+++ The data

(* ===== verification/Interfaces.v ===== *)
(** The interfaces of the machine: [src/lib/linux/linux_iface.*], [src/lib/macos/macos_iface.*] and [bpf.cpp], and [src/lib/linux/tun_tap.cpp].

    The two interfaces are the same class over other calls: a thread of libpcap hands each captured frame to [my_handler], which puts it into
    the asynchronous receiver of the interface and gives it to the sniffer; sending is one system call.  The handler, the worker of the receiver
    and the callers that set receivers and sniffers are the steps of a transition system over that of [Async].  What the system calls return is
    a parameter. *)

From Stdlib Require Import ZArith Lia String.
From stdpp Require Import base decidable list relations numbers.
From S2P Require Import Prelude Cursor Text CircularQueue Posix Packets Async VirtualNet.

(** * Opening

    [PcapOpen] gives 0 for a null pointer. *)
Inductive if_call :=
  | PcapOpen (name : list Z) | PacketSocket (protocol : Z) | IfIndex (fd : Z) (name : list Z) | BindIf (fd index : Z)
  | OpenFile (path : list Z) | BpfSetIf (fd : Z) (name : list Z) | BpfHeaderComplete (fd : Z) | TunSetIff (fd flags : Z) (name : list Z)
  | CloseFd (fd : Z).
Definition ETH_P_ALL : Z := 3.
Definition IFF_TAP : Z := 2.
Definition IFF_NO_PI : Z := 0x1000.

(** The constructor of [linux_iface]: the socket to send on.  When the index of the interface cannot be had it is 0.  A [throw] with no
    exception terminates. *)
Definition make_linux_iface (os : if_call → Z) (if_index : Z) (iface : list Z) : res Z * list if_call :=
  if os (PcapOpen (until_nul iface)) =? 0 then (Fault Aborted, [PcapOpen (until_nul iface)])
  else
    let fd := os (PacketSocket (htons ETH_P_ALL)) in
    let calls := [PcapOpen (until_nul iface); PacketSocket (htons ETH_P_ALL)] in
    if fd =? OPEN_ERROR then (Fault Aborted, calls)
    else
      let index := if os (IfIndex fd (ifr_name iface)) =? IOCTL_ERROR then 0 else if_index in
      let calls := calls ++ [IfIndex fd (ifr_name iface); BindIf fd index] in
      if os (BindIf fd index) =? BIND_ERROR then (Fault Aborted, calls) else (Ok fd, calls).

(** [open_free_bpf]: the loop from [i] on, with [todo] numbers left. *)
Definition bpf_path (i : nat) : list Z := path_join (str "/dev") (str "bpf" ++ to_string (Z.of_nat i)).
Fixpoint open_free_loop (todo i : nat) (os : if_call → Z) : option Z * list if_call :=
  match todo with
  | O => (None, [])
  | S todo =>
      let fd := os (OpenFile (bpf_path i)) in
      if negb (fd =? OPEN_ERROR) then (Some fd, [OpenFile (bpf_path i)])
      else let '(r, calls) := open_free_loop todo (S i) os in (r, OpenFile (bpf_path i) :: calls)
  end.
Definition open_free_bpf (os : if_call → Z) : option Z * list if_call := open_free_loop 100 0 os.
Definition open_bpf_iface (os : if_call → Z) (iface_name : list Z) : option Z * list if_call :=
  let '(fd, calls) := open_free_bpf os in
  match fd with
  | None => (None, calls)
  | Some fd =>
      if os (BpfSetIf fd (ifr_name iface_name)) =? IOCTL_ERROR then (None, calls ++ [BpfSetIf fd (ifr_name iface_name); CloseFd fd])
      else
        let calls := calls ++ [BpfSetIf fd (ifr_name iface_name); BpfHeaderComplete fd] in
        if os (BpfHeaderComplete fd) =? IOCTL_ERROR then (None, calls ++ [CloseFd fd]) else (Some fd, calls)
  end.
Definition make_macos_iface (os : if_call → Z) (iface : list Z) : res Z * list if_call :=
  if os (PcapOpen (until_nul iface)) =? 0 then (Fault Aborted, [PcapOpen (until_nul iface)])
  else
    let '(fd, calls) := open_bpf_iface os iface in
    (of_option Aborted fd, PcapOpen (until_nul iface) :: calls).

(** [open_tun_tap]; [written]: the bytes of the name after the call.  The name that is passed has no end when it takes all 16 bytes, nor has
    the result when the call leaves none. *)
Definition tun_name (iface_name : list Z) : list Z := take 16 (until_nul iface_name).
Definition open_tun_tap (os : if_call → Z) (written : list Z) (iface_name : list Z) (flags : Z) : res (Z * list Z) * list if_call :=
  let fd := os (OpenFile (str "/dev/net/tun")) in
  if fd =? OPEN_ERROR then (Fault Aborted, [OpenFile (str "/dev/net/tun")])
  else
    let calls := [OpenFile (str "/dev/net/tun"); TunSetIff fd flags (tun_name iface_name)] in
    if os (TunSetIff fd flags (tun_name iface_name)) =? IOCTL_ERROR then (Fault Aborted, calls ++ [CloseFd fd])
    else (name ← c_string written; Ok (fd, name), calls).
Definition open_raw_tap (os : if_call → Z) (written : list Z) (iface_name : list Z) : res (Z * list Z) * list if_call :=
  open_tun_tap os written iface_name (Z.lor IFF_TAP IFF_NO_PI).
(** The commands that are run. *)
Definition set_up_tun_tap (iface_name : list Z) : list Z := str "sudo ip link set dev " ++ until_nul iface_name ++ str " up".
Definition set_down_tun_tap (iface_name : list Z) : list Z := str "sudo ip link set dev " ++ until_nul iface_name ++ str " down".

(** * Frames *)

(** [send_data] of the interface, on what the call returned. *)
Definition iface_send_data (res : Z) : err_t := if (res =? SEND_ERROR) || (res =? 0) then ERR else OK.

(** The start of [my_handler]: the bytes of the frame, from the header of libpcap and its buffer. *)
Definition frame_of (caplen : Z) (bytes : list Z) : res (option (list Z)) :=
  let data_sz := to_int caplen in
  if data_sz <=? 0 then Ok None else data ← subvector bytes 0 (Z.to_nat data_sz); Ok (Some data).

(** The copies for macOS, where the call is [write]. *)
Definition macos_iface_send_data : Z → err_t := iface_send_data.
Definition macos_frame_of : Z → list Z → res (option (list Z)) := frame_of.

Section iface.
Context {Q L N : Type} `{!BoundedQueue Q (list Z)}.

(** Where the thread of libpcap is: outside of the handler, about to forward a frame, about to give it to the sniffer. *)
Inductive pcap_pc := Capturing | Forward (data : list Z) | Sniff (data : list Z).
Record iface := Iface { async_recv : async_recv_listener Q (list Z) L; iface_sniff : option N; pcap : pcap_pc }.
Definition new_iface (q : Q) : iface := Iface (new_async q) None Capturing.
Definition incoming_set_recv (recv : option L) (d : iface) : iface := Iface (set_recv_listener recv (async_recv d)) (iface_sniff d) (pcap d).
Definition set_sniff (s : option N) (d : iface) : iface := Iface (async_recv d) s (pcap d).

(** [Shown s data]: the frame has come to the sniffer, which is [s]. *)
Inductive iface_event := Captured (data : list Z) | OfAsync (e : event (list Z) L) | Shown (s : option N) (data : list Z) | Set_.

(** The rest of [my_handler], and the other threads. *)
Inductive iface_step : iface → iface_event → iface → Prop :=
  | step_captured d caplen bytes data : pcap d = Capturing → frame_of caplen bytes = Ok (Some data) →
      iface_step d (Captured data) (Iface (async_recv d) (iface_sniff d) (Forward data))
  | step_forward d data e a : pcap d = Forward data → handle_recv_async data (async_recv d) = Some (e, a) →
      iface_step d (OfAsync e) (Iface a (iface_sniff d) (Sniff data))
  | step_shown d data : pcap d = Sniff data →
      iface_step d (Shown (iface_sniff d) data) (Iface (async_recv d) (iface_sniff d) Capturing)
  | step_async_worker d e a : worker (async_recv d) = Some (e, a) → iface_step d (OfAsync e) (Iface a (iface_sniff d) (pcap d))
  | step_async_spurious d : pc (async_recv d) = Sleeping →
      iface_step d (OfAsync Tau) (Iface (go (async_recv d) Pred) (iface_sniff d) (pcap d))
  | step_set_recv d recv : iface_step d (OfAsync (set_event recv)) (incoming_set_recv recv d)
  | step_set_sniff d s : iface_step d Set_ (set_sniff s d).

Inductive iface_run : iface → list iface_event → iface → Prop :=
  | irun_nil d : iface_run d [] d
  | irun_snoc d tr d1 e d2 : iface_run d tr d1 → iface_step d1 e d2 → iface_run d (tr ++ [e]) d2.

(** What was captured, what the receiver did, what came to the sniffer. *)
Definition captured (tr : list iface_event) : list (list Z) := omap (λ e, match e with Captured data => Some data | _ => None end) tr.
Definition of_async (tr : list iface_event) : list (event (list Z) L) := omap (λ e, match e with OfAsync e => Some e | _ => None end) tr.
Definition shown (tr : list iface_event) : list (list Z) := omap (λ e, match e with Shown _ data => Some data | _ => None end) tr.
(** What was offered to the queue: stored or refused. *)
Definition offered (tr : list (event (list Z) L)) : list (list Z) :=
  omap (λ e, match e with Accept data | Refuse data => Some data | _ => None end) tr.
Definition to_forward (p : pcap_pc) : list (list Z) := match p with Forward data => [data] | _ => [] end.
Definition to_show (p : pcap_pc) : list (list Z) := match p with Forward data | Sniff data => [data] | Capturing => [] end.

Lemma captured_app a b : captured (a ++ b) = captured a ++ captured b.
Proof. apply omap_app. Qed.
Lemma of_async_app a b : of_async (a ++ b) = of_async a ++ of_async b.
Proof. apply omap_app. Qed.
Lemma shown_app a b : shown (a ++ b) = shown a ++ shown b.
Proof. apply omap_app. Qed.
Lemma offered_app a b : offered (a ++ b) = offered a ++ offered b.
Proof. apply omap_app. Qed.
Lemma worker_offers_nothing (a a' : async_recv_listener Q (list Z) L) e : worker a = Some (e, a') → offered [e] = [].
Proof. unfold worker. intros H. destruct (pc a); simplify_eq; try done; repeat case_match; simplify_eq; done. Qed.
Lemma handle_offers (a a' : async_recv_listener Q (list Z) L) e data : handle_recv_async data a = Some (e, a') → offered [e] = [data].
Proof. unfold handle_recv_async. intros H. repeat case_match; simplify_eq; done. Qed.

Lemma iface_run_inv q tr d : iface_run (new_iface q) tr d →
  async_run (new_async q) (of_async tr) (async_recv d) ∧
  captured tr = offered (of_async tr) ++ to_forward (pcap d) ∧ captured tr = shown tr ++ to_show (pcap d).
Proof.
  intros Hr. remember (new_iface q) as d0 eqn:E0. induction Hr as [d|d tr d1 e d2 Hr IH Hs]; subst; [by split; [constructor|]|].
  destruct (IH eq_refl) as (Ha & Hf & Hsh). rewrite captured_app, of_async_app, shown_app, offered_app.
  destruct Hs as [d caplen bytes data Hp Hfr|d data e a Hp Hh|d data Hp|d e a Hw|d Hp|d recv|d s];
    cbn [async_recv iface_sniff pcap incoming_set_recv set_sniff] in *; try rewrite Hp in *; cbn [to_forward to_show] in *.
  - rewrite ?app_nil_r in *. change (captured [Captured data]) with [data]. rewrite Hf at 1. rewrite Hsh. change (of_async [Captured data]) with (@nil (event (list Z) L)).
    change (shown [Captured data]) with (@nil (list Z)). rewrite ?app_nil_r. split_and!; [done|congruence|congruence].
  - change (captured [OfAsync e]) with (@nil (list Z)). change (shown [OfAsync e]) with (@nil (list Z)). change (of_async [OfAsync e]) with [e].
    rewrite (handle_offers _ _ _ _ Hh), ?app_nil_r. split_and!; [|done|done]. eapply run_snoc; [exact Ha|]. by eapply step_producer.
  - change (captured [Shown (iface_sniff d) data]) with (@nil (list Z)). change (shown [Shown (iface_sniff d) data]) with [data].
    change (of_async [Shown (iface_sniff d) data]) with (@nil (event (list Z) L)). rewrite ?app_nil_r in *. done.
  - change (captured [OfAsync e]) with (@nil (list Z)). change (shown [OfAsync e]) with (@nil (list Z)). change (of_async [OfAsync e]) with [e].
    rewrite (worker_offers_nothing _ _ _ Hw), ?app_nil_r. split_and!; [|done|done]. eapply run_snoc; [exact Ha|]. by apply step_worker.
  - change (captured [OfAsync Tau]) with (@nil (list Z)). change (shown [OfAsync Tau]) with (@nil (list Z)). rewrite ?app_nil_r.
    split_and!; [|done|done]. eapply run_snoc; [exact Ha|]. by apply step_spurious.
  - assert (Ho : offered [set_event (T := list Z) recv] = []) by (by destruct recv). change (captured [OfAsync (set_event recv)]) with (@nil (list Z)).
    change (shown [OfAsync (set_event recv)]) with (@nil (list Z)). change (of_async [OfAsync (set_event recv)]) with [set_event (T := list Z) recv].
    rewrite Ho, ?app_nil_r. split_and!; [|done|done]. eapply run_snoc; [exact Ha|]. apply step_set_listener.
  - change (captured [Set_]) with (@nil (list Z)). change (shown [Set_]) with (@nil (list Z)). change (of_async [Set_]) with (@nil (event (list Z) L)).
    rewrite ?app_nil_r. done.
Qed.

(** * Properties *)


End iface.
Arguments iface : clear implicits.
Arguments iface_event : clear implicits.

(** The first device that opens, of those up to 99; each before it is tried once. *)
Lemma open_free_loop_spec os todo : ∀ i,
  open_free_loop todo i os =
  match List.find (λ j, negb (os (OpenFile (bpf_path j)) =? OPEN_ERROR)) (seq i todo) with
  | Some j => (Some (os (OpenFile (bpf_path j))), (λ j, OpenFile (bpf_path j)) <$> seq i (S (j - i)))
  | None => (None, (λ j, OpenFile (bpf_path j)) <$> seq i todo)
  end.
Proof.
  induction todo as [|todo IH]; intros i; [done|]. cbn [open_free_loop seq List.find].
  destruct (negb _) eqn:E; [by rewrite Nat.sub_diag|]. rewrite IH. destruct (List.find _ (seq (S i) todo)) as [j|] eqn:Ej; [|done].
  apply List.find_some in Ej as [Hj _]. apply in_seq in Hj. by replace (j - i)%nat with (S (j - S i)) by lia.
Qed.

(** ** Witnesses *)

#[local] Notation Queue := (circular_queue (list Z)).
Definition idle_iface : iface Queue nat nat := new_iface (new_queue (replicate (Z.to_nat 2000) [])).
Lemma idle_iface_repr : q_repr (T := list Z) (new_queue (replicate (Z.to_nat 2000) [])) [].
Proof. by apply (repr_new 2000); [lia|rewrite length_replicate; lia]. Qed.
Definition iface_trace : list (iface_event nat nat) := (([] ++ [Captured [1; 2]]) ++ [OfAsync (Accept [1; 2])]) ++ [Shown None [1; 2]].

++++++

▶ Problem description:
The answer is the line with "<$> seq i todo)" plus every line after it, printed exactly as they appear above.

▶ Task result:
  | None => (None, (λ j, OpenFile (bpf_path j)) <$> seq i todo)
  end.
Proof.
  induction todo as [|todo IH]; intros i; [done|]. cbn [open_free_loop seq List.find].
  destruct (negb _) eqn:E; [by rewrite Nat.sub_diag|]. rewrite IH. destruct (List.find _ (seq (S i) todo)) as [j|] eqn:Ej; [|done].
  apply List.find_some in Ej as [Hj _]. apply in_seq in Hj. by replace (j - i)%nat with (S (j - S i)) by lia.
Qed.

(** ** Witnesses *)

#[local] Notation Queue := (circular_queue (list Z)).
Definition idle_iface : iface Queue nat nat := new_iface (new_queue (replicate (Z.to_nat 2000) [])).
Lemma idle_iface_repr : q_repr (T := list Z) (new_queue (replicate (Z.to_nat 2000) [])) [].
Proof. by apply (repr_new 2000); [lia|rewrite length_replicate; lia]. Qed.
Definition iface_trace : list (iface_event nat nat) := (([] ++ [Captured [1; 2]]) ++ [OfAsync (Accept [1; 2])]) ++ [Shown None [1; 2]].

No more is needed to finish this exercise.